§ **Task statement**
Using the records below, find every line that includes "From" and copy it.

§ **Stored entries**
····················

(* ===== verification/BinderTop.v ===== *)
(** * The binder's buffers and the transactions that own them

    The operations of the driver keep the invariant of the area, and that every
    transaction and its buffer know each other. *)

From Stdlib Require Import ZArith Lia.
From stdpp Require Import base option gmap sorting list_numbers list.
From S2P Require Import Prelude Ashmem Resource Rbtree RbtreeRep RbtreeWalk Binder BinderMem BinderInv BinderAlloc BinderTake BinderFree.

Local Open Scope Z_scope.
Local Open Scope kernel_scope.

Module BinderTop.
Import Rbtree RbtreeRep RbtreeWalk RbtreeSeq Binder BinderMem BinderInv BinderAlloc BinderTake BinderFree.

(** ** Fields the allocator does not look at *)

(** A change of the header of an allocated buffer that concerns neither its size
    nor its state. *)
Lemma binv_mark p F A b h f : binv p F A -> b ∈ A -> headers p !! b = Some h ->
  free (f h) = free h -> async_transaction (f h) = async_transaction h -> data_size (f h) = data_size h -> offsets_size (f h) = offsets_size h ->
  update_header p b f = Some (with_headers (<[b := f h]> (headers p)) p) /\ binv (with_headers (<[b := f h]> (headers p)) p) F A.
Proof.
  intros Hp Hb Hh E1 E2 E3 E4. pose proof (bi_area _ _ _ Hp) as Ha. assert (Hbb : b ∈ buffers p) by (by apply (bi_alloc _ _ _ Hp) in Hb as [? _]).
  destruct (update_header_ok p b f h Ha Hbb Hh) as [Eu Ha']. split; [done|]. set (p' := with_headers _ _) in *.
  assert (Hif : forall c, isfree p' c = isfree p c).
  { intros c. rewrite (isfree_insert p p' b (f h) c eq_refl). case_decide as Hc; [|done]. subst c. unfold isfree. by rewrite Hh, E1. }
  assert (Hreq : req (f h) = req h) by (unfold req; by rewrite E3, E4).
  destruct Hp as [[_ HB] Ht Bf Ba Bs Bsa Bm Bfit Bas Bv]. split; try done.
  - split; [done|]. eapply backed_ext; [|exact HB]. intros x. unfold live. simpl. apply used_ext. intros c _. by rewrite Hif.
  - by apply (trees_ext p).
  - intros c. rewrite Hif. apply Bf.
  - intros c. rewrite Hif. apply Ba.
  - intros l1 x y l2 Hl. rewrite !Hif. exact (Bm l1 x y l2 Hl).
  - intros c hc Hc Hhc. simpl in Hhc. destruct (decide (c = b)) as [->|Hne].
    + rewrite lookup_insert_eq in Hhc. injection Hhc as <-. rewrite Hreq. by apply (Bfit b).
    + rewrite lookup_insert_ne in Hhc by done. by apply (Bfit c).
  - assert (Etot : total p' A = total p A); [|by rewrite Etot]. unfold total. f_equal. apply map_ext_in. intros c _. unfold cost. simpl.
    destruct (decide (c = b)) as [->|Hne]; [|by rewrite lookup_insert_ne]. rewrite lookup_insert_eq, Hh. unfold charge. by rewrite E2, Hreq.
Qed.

····················

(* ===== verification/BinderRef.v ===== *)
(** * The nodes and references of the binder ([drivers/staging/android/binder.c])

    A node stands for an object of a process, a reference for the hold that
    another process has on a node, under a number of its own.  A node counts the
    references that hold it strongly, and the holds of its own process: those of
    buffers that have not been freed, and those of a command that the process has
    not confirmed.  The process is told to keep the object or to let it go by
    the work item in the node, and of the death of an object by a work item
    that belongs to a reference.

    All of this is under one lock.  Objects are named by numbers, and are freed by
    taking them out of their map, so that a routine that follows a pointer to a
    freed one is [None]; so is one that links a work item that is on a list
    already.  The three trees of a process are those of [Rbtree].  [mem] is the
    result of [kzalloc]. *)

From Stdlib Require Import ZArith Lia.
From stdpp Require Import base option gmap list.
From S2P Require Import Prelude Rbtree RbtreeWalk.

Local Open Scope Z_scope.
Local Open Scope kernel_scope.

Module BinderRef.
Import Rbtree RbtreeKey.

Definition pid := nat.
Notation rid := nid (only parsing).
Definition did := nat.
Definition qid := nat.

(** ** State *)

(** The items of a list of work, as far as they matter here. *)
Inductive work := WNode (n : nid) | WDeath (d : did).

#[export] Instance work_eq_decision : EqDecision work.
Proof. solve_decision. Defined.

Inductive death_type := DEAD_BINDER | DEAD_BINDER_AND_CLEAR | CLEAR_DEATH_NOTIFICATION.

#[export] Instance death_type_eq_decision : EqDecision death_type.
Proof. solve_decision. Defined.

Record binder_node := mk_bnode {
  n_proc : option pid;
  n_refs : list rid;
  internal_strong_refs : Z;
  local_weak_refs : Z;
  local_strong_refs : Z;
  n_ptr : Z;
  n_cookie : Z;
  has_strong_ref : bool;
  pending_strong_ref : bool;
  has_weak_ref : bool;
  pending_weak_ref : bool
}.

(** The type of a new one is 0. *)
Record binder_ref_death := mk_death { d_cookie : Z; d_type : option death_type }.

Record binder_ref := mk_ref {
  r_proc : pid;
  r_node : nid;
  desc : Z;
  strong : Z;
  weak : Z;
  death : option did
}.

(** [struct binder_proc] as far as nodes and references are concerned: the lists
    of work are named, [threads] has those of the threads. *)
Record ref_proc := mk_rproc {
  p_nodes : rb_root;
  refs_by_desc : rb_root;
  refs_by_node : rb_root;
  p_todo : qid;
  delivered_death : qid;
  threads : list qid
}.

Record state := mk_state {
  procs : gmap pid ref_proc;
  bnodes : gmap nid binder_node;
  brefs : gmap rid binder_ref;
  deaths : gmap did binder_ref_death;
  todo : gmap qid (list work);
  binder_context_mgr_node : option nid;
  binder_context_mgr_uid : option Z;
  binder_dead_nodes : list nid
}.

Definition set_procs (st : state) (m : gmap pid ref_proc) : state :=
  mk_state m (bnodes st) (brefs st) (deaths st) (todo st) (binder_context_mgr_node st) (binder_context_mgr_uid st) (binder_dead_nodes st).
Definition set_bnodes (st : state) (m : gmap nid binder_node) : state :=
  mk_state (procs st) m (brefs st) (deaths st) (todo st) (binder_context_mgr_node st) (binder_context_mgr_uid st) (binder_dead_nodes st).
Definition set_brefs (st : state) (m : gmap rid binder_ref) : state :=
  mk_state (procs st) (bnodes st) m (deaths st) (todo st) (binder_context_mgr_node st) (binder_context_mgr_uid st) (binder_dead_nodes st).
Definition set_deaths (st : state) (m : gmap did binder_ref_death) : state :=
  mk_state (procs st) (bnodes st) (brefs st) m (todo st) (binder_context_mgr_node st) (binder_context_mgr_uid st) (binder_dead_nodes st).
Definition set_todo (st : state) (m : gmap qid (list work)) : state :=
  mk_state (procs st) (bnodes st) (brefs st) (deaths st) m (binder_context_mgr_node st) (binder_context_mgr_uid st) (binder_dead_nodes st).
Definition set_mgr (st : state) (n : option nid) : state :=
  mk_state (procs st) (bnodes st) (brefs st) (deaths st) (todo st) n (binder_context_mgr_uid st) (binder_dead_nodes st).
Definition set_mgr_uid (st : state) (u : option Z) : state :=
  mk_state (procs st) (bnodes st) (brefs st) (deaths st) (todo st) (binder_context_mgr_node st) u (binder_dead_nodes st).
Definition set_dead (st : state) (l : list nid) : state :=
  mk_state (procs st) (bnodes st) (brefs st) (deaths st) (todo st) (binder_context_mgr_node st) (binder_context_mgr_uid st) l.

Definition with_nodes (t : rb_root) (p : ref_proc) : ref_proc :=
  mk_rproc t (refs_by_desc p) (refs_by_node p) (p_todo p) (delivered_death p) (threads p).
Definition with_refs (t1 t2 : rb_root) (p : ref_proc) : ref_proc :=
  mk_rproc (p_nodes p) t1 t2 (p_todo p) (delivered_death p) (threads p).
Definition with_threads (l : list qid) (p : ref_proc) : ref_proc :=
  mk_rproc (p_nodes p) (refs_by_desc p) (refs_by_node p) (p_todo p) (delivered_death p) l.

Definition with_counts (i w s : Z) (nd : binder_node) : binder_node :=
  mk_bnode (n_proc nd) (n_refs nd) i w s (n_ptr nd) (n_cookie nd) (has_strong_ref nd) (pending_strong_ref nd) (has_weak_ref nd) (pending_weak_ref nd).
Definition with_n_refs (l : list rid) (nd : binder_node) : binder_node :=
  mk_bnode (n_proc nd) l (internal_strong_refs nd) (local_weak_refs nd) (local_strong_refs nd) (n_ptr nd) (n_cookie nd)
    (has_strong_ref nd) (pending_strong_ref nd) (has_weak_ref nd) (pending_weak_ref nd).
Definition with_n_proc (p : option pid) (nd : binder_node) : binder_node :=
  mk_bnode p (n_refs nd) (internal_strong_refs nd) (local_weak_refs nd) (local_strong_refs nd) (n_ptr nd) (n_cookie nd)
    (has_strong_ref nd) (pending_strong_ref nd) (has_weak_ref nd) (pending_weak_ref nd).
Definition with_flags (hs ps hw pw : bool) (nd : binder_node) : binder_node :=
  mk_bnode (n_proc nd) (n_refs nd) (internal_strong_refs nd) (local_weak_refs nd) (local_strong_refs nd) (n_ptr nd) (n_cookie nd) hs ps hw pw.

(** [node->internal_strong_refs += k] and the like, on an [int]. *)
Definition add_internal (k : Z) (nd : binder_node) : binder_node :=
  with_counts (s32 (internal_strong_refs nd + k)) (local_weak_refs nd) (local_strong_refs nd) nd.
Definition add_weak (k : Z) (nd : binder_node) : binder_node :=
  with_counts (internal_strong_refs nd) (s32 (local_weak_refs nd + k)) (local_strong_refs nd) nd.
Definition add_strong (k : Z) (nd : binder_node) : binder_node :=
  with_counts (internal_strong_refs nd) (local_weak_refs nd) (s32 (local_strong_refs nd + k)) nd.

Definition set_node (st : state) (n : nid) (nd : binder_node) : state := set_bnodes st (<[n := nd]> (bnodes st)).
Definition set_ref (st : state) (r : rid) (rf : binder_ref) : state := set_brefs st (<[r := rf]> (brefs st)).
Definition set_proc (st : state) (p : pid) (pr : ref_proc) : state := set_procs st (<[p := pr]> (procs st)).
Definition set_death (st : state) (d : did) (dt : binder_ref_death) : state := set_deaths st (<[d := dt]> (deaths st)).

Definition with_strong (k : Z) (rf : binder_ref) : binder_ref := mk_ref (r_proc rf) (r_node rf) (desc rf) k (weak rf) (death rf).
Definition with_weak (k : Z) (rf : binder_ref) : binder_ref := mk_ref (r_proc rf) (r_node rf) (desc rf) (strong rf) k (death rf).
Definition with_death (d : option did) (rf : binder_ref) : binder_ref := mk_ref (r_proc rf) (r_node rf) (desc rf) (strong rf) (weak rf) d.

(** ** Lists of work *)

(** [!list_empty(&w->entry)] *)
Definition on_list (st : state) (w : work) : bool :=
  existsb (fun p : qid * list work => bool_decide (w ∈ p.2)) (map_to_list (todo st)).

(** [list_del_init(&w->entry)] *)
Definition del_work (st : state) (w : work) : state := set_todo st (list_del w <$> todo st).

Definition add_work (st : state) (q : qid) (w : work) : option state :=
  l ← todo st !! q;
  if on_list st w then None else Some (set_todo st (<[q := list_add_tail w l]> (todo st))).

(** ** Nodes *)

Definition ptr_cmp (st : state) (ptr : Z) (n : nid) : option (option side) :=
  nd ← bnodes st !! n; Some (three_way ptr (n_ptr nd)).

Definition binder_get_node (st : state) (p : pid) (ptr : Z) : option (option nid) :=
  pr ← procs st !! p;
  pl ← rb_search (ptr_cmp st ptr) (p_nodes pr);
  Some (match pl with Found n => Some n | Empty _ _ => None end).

····················

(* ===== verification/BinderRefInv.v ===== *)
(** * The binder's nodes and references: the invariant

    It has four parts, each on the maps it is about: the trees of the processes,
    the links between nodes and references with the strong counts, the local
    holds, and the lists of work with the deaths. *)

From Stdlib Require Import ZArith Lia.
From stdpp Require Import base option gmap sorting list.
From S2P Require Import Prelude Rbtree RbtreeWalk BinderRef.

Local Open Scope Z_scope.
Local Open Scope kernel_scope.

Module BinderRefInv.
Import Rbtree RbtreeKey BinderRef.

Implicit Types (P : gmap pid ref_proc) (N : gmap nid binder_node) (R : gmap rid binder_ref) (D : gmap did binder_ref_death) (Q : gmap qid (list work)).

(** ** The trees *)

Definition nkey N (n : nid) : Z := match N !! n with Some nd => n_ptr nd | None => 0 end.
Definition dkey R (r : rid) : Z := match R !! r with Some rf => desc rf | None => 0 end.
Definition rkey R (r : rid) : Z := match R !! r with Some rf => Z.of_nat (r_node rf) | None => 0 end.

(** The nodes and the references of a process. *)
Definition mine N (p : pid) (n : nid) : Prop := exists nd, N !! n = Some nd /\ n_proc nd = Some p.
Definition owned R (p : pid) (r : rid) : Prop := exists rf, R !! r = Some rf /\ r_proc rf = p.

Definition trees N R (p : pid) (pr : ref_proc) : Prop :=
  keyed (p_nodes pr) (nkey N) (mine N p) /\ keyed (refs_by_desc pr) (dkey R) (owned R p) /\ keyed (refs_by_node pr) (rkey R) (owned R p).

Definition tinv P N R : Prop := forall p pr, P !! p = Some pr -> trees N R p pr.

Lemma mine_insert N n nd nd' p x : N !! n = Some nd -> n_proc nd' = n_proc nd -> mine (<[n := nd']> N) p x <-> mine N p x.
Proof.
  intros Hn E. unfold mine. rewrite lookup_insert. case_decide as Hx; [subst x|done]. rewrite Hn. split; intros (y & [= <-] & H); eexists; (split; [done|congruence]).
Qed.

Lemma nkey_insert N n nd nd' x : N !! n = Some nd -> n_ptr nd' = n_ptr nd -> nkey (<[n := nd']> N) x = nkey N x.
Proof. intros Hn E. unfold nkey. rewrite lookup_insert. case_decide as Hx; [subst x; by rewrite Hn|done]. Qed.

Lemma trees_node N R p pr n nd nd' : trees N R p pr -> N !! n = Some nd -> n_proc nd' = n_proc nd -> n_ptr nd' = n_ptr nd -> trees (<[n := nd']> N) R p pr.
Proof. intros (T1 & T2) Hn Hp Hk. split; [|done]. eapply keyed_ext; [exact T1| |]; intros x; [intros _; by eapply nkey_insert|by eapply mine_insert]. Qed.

····················

§ **The completed task**
From Stdlib Require Import ZArith Lia.
From stdpp Require Import base option gmap sorting list_numbers list.
From S2P Require Import Prelude Ashmem Resource Rbtree RbtreeRep RbtreeWalk Binder BinderMem BinderInv BinderAlloc BinderTake BinderFree.
From Stdlib Require Import ZArith Lia.
From stdpp Require Import base option gmap list.
From S2P Require Import Prelude Rbtree RbtreeWalk.
From Stdlib Require Import ZArith Lia.
From stdpp Require Import base option gmap sorting list.
From S2P Require Import Prelude Rbtree RbtreeWalk BinderRef.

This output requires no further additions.